The Secretary made this argument about the charter reimbursement change to State House News:
"It's a slightly smaller number, but it's over a shorter period of time," Peyser said. "The theory behind charter reimbursement to begin with is that it's transitional aid to help a district accommodate its budget for the loss of the students and that tuition revenue, so the idea being within three years you can sort of right-size a district or reallocate capacity in such a way that you'll be able to get back to a steady state -- that is, from an expenditure point of view -- that's basically where you were to begin with."But note what I think is actually the most important part of the change, which would mean that most districts don't get reimbursement at all:
Baker's plan would also make districts ineligible for reimbursement if their charter school enrollment in a particular year is not above the "high-water mark of the previous five years," Peyser said.Thus the promise that can be kept isn't the promise at all; it's limiting reimbursement to only a few districts and giving nothing beyond facility reimbursement to most. That isn't fulfilling a commitment.
"A combination of those two things gets us to a point where we think we can actually fully fund this formula so that districts can count on the money coming in, as opposed to now, where they really have no idea how much they're going to get, year in and year out," Peyser said. "One issue here is just being a more reliable, predictable partner on charter reimbursements. The second, which is related to it, is getting it to a point where it's funded at a level we think we can actually deliver on."
On the proposal that the Commissioner could hold aside up to an underperforming school's entire foundation budget, requiring that the district take that funding from areas that don't impact pupils (aside: there's no such thing), their argument to the Springfield Republican is:
As it stands now, they say, there is no middle layer between local under-performance and state takeover through receivership. To advocates of Baker’s proposal policy say, continuing to pour state aid into districts that don’t show improvement is a waste of money, and decreases the motivation of local districts to make the serious adjustments needed to raise performance.The first sentence is simply not true: what was the Level 4 process (what we now will simply call "underperformance") requires a state-approved plan for turnaround with heavy state involvement in both the planning and the oversight. There is absolutely a "middle layer" before receivership. No one is "pouring money" anywhere--that is, after all, the entire point of needing to revamp the foundation budget--AND educating kids is never "a waste of money" AND this notion of decreased motivation is wrong and maddening.

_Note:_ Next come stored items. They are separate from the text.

(* ===== verification/Cwd.v ===== *)
(** * The working directory

    [sys_chdir] and [sys_getcwd] of kernel/sched/task_sys.c: a lookup of a
    relative path starts where the last change of directory led. *)

From stdpp Require Import base numbers list gmap sets.
From Stdlib Require Import ZArith Lia.
From S2P Require Import Prelude Sched Vmm Device Dcache Lookup Tree Vfs Create.

Section cwd.
Context {D : Type}.
Context (iops_at : Z -> option (inode_ops D)) (sops_at : Z -> option (super_ops D)).

(** The string at an address of the calling process. *)
Context (user_string : Z -> list Z).

Definition sys_chdir (s : vfs D) (path : Z) : outcome (ret * vfs D) :=
  if negb (vm_validate_ptr path) then Ok (RErr EFAULT, s)
  else
    let* (status, query, s) := vfs_lookup iops_at sops_at s (user_string path) 0 in
    if failed status then Ok (status, s)
    else
      let* e := get_entry s query in
      let* n := get_node s (e_node e) in
      if negb (S_ISDIR (n_mode n)) then Ok (RErr ENOTDIR, s)
      else
        let* t := deref (cur_task s) in
        let* s := ventry_ref s query in
        let* s := ventry_put s (t_cwd t) in
        Ok (RVal 0, set_cur_task (Some (set_t_cwd query t)) s).

(** The bytes that [strncpy] stores: the name, cut or followed by NULs. *)
Definition sys_getcwd (s : vfs D) (buffer length : Z) : outcome (ret * list Z) :=
  if negb (vm_validate_ptr buffer) then Ok (RErr EFAULT, [])
  else
    let* t := deref (cur_task s) in
    let* e := get_entry s (t_cwd t) in
    Ok (RVal 0, take (Z.to_nat length) (e_name e) ++ replicate (Z.to_nat length - List.length (e_name e)) 0).

(** The running task is no part of the tree. *)
Lemma set_task_tree (s : vfs D) C t : tree_ok iops_at sops_at s C -> tree_ok iops_at sops_at (set_cur_task t s) C.
Proof. intros (Hsh & Hrep & Hcp). split; [by destruct Hsh; split|]. split; [|done]. by destruct Hrep; split. Qed.

Lemma set_task_resolve (s : vfs D) t path : forall a parent, resolve (set_cur_task t s) a path parent = resolve s a path parent.
Proof. induction path as [|c path IH]; intros a parent; [done|]. simpl. rewrite IH. reflexivity. Qed.

(** What the working directory counts: the new one gains a reference and the
    old one loses one. *)
Lemma move_reference (s : vfs D) C d old ed eo : tree_ok iops_at sops_at s C -> entries s !! d = Some ed -> entries s !! old = Some eo ->
  0 <= e_ref ed < 2 ^ 32 - 2 -> 1 <= e_ref eo < 2 ^ 32 - 2 ->
  exists s', (let* s := ventry_ref s d in ventry_put s old) = Ok s' /\ shape s = shape s' /\ tree_ok iops_at sops_at s' C /\
    forall a e, entries s' !! a = Some e -> exists e0, entries s !! a = Some e0 /\
      e_ref e = e_ref e0 + (if a =? d then 1 else 0) - (if a =? old then 1 else 0).
Proof.
  intros Ht Hd Ho Hrd Hro. pose proof Ht as (Hsh & _). destruct (ts_entry _ _ s Hsh old eo Ho) as (_ & _ & Hn0 & _).
  rewrite (ventry_ref_spec s d ed) by (done || lia). cbn [outcome_bind].
  assert (exists eo', entries (with_ref d (e_ref ed + 1) s) !! old = Some eo' /\ e_node eo' = e_node eo /\
    e_ref eo' = e_ref eo + (if old =? d then 1 else 0)) as (eo' & Ho' & En & Er).
  { destruct (Z.eqb_spec old d) as [->|Hne].
    - rewrite (with_ref_lookup d _ s ed Hd). rewrite Hd in Ho. injection Ho as <-. by eexists.
    - exists eo. cbn. rewrite lookup_alter_ne by congruence. split_and!; try done. lia. }
  rewrite (ventry_put_spec _ old eo') by (done || congruence || (rewrite Er; destruct (old =? d); lia)).
  eexists. split; [reflexivity|]. split_and!.
  - by rewrite !with_ref_shape.
  - by apply tree_ok_with_ref, tree_ok_with_ref.
  - intros a e He. unfold with_ref in He. cbn [entries set_entries] in He.
    rewrite lookup_alter_Some in He. destruct He as [(<- & e1 & He1 & ->)|[Hne He]].
    + rewrite Z.eqb_refl. unfold with_ref in Ho'. cbn [entries set_entries] in Ho'. rewrite Ho' in He1. injection He1 as <-.
      exists eo. split; [done|]. cbn. lia.
    + destruct (Z.eqb_spec a old); [congruence|]. rewrite lookup_alter_Some in He. destruct He as [(<- & e1 & He1 & ->)|[Hnd He]].
      * rewrite Z.eqb_refl. rewrite Hd in He1. injection He1 as <-. exists ed. split; [done|]. cbn. lia.
      * destruct (Z.eqb_spec a d); [congruence|]. exists e. split; [done|]. lia.
Qed.

(** A relative path is looked up from the working directory. *)
Lemma relative_lookup (s s' : vfs D) C t d rel flags : shape s = shape s' -> tree_ok iops_at sops_at s' C ->
  refs_below s' (2 ^ 32 - 2) -> is_Some (entries s !! d) -> crossed s d = d -> head rel <> Some 47 -> name_ok rel ->
  exists s'' r a, vfs_lookup iops_at sops_at (set_cur_task (Some (set_t_cwd d t)) s') rel flags = Ok (r, a, s'') /\
    (r, a) = lookup_result s (resolve s d (components rel) (has flags LOOKUP_PARENT)).
Proof.
  intros Hs Ht Hb Hlive Hcr Hrel Hname.
  destruct (vfs_lookup_spec iops_at sops_at (set_cur_task (Some (set_t_cwd d t)) s') C rel d rel flags)
    as (s'' & C' & r & a & Hrun & Hra & _); [by apply set_task_tree|exact Hb| |].
  - split; [|split; [by apply (shape_live s s')|]].
    + unfold lookup_start. repeat case_match; simplify_eq/=; try done.
    + split; [|done]. change (crossed s' d = d). by rewrite <- (crossed_shape s'), <- Hs, crossed_shape.
  - exists s'', r, a. split; [done|]. rewrite Hra, set_task_resolve, <- (resolve_same s s') by done.
    symmetry. exact (lookup_result_same s s' _ Hs).
Qed.

(** A change of directory is where relative paths start.  When the path leads
    to a directory that nothing is mounted on, [sys_chdir] succeeds, leaves the
    shape of the tree as it is, moves one reference from the old working
    directory to the new one, and from then on a relative path resolves from
    there. *)
Theorem chdir_then_relative (s : vfs D) C path start rest t eo d :
  tree_ok iops_at sops_at s C -> refs_below s (2 ^ 32 - 3) -> vm_validate_ptr path = true ->
  path_ok s (user_string path) start rest -> lookup_result s (resolve s start (components rest) false) = (RVal 0, d) ->
  is_dir s d = true -> crossed s d = d -> cur_task s = Some t -> entries s !! t_cwd t = Some eo -> 1 <= e_ref eo ->
  exists s' C', sys_chdir s path = Ok (RVal 0, s') /\ tree_ok iops_at sops_at s' C' /\
    shape s' = set_cur_task (Some (set_t_cwd d t)) (shape s) /\
    (forall a e, entries s' !! a = Some e -> exists e0, entries s !! a = Some e0 /\
      e_ref e = e_ref e0 + (if a =? d then 1 else 0) - (if a =? t_cwd t then 1 else 0)) /\
    forall rel flags, head rel <> Some 47 -> name_ok rel ->
      exists s'' r a, vfs_lookup iops_at sops_at s' rel flags = Ok (r, a, s'') /\
        (r, a) = lookup_result s (resolve s d (components rel) (has flags LOOKUP_PARENT)).
Proof.
  intros Ht Hb Hptr Hpath Hres Hdir Hcr Hcur Ho Hro. unfold sys_chdir. rewrite Hptr. cbn [negb].
  assert (refs_below s (2 ^ 32 - 2)) as Hb2 by (intros a e He; specialize (Hb a e He); lia).
  destruct (vfs_lookup_spec iops_at sops_at s C _ start rest 0 Ht Hb2 Hpath) as (s1 & C1 & r & a & -> & Hra & Hs1 & Ht1).
  change (has 0 LOOKUP_PARENT) with false in Hra. rewrite Hres in Hra. injection Hra as -> ->. cbn [outcome_bind failed].
  pose proof (same_tree_shape s s1 Hs1) as Hsh1. destruct (shape_fields s s1 Hsh1) as (Hn1 & _ & _ & Hd1 & _).
  destruct (is_dir_node s1 d) as (ed & nd & Hed & Hnd); [by rewrite <- Hd1|].
  assert (S_ISDIR (n_mode nd) = true) as Hmode by (rewrite Hd1 in Hdir; unfold is_dir in Hdir; by rewrite Hed, Hnd in Hdir).
  unfold get_entry at 1. rewrite Hed. cbn [deref outcome_bind]. unfold get_node. rewrite Hnd. cbn [deref outcome_bind].
  rewrite Hmode. cbn [negb]. assert (cur_task s1 = Some t) as Hcur1 by (rewrite <- Hcur; symmetry; exact (f_equal cur_task Hs1)). rewrite Hcur1. cbn [deref outcome_bind].
  destruct (same_tree_entry s s1 _ eo Hs1 Ho) as (eo1 & Ho1 & Er1 & _).
  pose proof (refs_below_same s s1 _ Hs1 Hb) as Hb1.
  destruct (move_reference s1 C1 d (t_cwd t) ed eo1) as (s2 & Hrun & Hsh2 & Ht2 & Hrefs);
    [done..|specialize (Hb1 _ _ Hed); lia|specialize (Hb1 _ _ Ho1); lia|].
  destruct (ventry_ref s1 d) as [s1'| | |]; cbn [outcome_bind] in *; try done. rewrite Hrun. cbn [outcome_bind].
  assert (shape s = shape s2) as Hsh by congruence.
  assert (forall a e, entries s2 !! a = Some e -> exists e0, entries s !! a = Some e0 /\
      e_ref e = e_ref e0 + (if a =? d then 1 else 0) - (if a =? t_cwd t then 1 else 0)) as Hmoved.
  { intros a e He. destruct (Hrefs a e He) as (e1 & He1 & ->). destruct (shape_back s s1 a e1 Hsh1 He1) as (e0 & He0 & _).
    exists e0. split; [done|]. destruct (same_tree_entry s s1 a e0 Hs1 He0) as (e1' & He1' & <- & _). congruence. }
  exists (set_cur_task (Some (set_t_cwd d t)) s2), C1. split; [done|]. split; [by apply set_task_tree|].
  split; [by rewrite Hsh|]. split; [exact Hmoved|]. intros rel flags Hrel Hname.
  apply (relative_lookup s s2 C1 t d rel flags Hsh Ht2); [| |done..].
  2: { apply (shape_live s1 s); [done|by eexists]. }
  intros a e He. destruct (Hmoved a e He) as (e0 & He0 & Er). specialize (Hb a e0 He0). rewrite Er.
  destruct (Z.eqb_spec a (t_cwd t)) as [->|]; [rewrite Ho in He0; injection He0 as <-|]; destruct (_ =? d); lia.
Qed.

(** A lookup that succeeds returns an entry of the tree. *)
Lemma lookup_result_live (s : vfs D) C start p a : tree_ok iops_at sops_at s C -> is_Some (entries s !! start) ->
  lookup_result s (resolve s start p false) = (RVal 0, a) -> is_Some (entries s !! a).
Proof.
  intros Ht Hst Hr. pose proof Ht as (Hsh & _). destruct (resolve s start p false) as [|x] eqn:Er; [done|]. cbn [lookup_result] in Hr.
  destruct (Z.eqb_spec x 0); [done|]. injection Hr as <-.
  destruct (resolve_live _ _ s C _ _ start x Ht (or_intror Hst) Er) as [|[e He]]; [done|].
  unfold crossed. rewrite He. cbn. destruct (x =? root_node s); [by eexists|].
  destruct (e_mount e) as [m|] eqn:Em; [|by eexists].
  by destruct (ts_mount _ _ s Hsh m (ts_mounted _ _ s Hsh x e m He Em)).
Qed.

(** A path that leads to no directory changes no working directory. *)
Lemma chdir_refused (s : vfs D) C path start rest r a : tree_ok iops_at sops_at s C -> refs_below s (2 ^ 32 - 2) ->
  vm_validate_ptr path = true -> path_ok s (user_string path) start rest ->
  lookup_result s (resolve s start (components rest) false) = (r, a) -> failed r = true \/ (r = RVal 0 /\ is_dir s a = false) ->
  exists s', sys_chdir s path = Ok (if failed r then r else RErr ENOTDIR, s') /\ same_tree s s'.
Proof.
  intros Ht Hb Hptr Hpath Hres Hbad. unfold sys_chdir. rewrite Hptr. cbn [negb].
  destruct (vfs_lookup_spec iops_at sops_at s C _ start rest 0 Ht Hb Hpath) as (s1 & C1 & r' & a' & -> & Hra & Hs1 & Ht1).
  change (has 0 LOOKUP_PARENT) with false in Hra. rewrite Hres in Hra. injection Hra as -> ->. cbn [outcome_bind].
  destruct (failed r) eqn:Hf; [by exists s1|]. destruct Hbad as [|[-> Hdir]]; [done|].
  exists s1. split; [|done]. pose proof (same_tree_shape s s1 Hs1) as Hsh. destruct (shape_fields s s1 Hsh) as (_ & _ & _ & Hd & _).
  assert (is_Some (entries s !! a)) as Ha by (eapply lookup_result_live; [done|apply Hpath|done]).
  destruct (shape_live s s1 a Hsh Ha) as [e He]. pose proof Ht1 as (Hs & _).
  destruct (ts_entry _ _ s1 Hs a e He) as (_ & _ & _ & n & ops & Hn & _). rewrite Hd in Hdir. unfold is_dir in Hdir.
  rewrite He, Hn in Hdir. unfold get_entry, get_node. rewrite He. cbn [deref outcome_bind]. rewrite Hn. cbn [deref outcome_bind].
  by rewrite Hdir.
Qed.

(** What [sys_getcwd] stores fills the buffer, and is the name of the working
    directory as a C string exactly when the buffer is longer than the name. *)
Lemma getcwd_name (s : vfs D) buffer length t e : vm_validate_ptr buffer = true -> 0 <= length ->
  cur_task s = Some t -> entries s !! t_cwd t = Some e -> name_ok (e_name e) ->
  exists bytes, sys_getcwd s buffer length = Ok (RVal 0, bytes) /\ Z.of_nat (List.length bytes) = length /\
    (0 ∈ bytes <-> Z.of_nat (List.length (e_name e)) < length).
Proof.
  intros Hptr Hl Ht He [_ Hz]. unfold sys_getcwd. rewrite Hptr, Ht. cbn [negb deref outcome_bind].
  unfold get_entry. rewrite He. cbn [deref outcome_bind]. eexists. split; [reflexivity|].
  rewrite length_app, length_take, length_replicate. split; [lia|]. rewrite elem_of_app, elem_of_replicate. split.
  - intros [Hin|[_ Hn]]; [|lia]. apply elem_of_take in Hin as (i & Hi & _). by apply list_elem_of_lookup_2 in Hi.
  - intros Hlt. right. split; [done|lia].
Qed.
End cwd.

(** From [/], [chdir("a")] moves the reference from [/] to [/a], and [b] is
    then the file [/a/b]. *)
Definition at_root : vfs unit := set_cur_task (Some (set_t_cwd 16 (Sched.task_at 7 TASK_RUNNING))) (with_ref 16 1 (example_tree tt)).

Lemma chdir_then_relative_witness :
  exists s' s'', sys_chdir example_iops example_sops (fun _ => [97]) at_root VM_USERSPACE_BASE = Ok (RVal 0, s') /\
    vfs_lookup example_iops example_sops s' [98] 0 = Ok (RVal 0, 48, s'').
Proof.
  destruct (chdir_then_relative example_iops example_sops (fun _ => [97]) at_root ∅ VM_USERSPACE_BASE 16 [97]
    (set_t_cwd 16 (Sched.task_at 7 TASK_RUNNING)) (mk_ventry [47] 100 0 [32] 0 (Some example_mount) 1) 32)
    as (s' & C' & Hrun & _ & _ & _ & Hrel); try reflexivity.
  - apply set_task_tree, tree_ok_with_ref, example_ok.
  - intros a e He. change (alter (set_e_ref 1) 16 (entries (example_tree tt)) !! a = Some e) in He.
    rewrite lookup_alter_Some in He. destruct He as [(_ & e0 & _ & ->)|[_ He]]; [simpl; lia|].
    apply example_entries in He as [[-> ->]|[[-> ->]|[-> ->]]]; simpl; lia.
  - split; [reflexivity|]. split; [eexists; reflexivity|]. split; [reflexivity|]. split; [simpl; lia|set_solver].
  - destruct (Hrel [98] 0) as (s'' & r & a & Hlk & Hra); [done|split; [simpl; lia|set_solver]|].
    exists s', s''. split; [exact Hrun|]. vm_compute in Hra. injection Hra as -> ->. exact Hlk.
Defined.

The bottom line is pretty simple: no more excuses for poor performance. Circumstances matter but not at the expense of results. Peyser also said the withheld funds would go into a trust that could be restored to the district, once improvement is shown - an aspect of this policy that has received little attention.
Also, has the Republican just entirely missed that their own local school district is short $67M a year on health insurance and special ed alone, and 677 regular classroom teachers? It is an complete dereliction of their duty as the local press not to raise this issue when discussing state funding for education.
And districts operate on year to year budgets; removing an entire school's worth of funding isn't something that can simply be made up in a later year.
The Worcester Telegram and Gazette had this:
Mr. Riley portrayed the proposed change as a means to prevent those schools from slipping to the most severe penalty for poorly performing districts, state takeover.Again, the state already is "a second set of eyes" through the turnaround process. What the Commissioner does or does not see it as really doesn't matter when the local impact will be, in point of fact, punitive.
“If (other accountability measures) are still not working, this kind of allows us to step in and be a second set of eyes,” he said, adding the education department “does value local control” over schools. “I don’t see it as a punitive measure.”
Whether the Governor's bill or pieces of his proposal move forward or not, it matters how the Secretary and the Commissioner view charter reimbursment, funding, turnarounds, and state and local relationships. Pay attention to what is said.